=== Exercise input ===

(** The rows [create_local_data] generates: counts inside the two ranges
    of draws, dates inside the 600 days. *)
Lemma synthesized_rows (g : RandomState) (r : Row) :
  In r (synthesized g) ->
  (100 <= total_cases r < 100000) /\ (1 <= total_deaths r < 2000) /\
  (day 0 <= date r <= day 599).
Proof.
  rewrite synthesized_draws. unfold table_of_draws. intros Hr.
  apply zip_columns_In in Hr as (Hd & _ & Hc & Ht).
  apply in_map_iff in Hd as (i & <- & Hi). apply in_seq in Hi.
  apply in_map_iff in Hc as (j & <- & _). apply in_map_iff in Ht as (k & <- & _).
  pose proof (Z.mod_pos_bound (entropy g (cursor g + j)%nat) (100000 - 100)).
  pose proof (Z.mod_pos_bound (entropy g (cursor g + 600 + k)%nat) (2000 - 1)).
  unfold day. lia.
Qed.

(** X10: the table a run of [create_local_data] has pickled when it
    returns has [total_cases] in [[100, 100000)] and [total_deaths] in
    [[1, 2000)] in every row, and dates within the 600 days from
    2020-01-01, all of them dates a [datetime64[ns]] column can hold. *)
Theorem create_local_data_ranges (w w' : World)
    (Hrun : create_local_data w = (Ok tt, w')) :
  exists df,
    fs w' !! PICKLE_FILE = Some (Pickled df) /\
    forall r, In r df ->
      (100 <= total_cases r < 100000) /\ (1 <= total_deaths r < 2000) /\
      (day 0 <= date r <= day 599) /\ valid_date (date r).
Proof.
  exists (synthesized (np_random w)). rewrite create_local_data_ok in Hrun.
  injection Hrun as <-. simpl fs.
  split; [apply lookup_insert_eq|].
  intros r Hr. apply synthesized_rows in Hr as (Hc & Ht & Hd).
  repeat (split; [assumption|]).
  unfold valid_date, TIMESTAMP_MIN_DAY, TIMESTAMP_MAX_DAY, day in *. lia.
Qed.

===

Read through the entries above and copy each line that has the string "rewrite" in it.

:: Answer to the problem ::
  rewrite synthesized_draws. unfold table_of_draws. intros Hr.
  exists (synthesized (np_random w)). rewrite create_local_data_ok in Hrun.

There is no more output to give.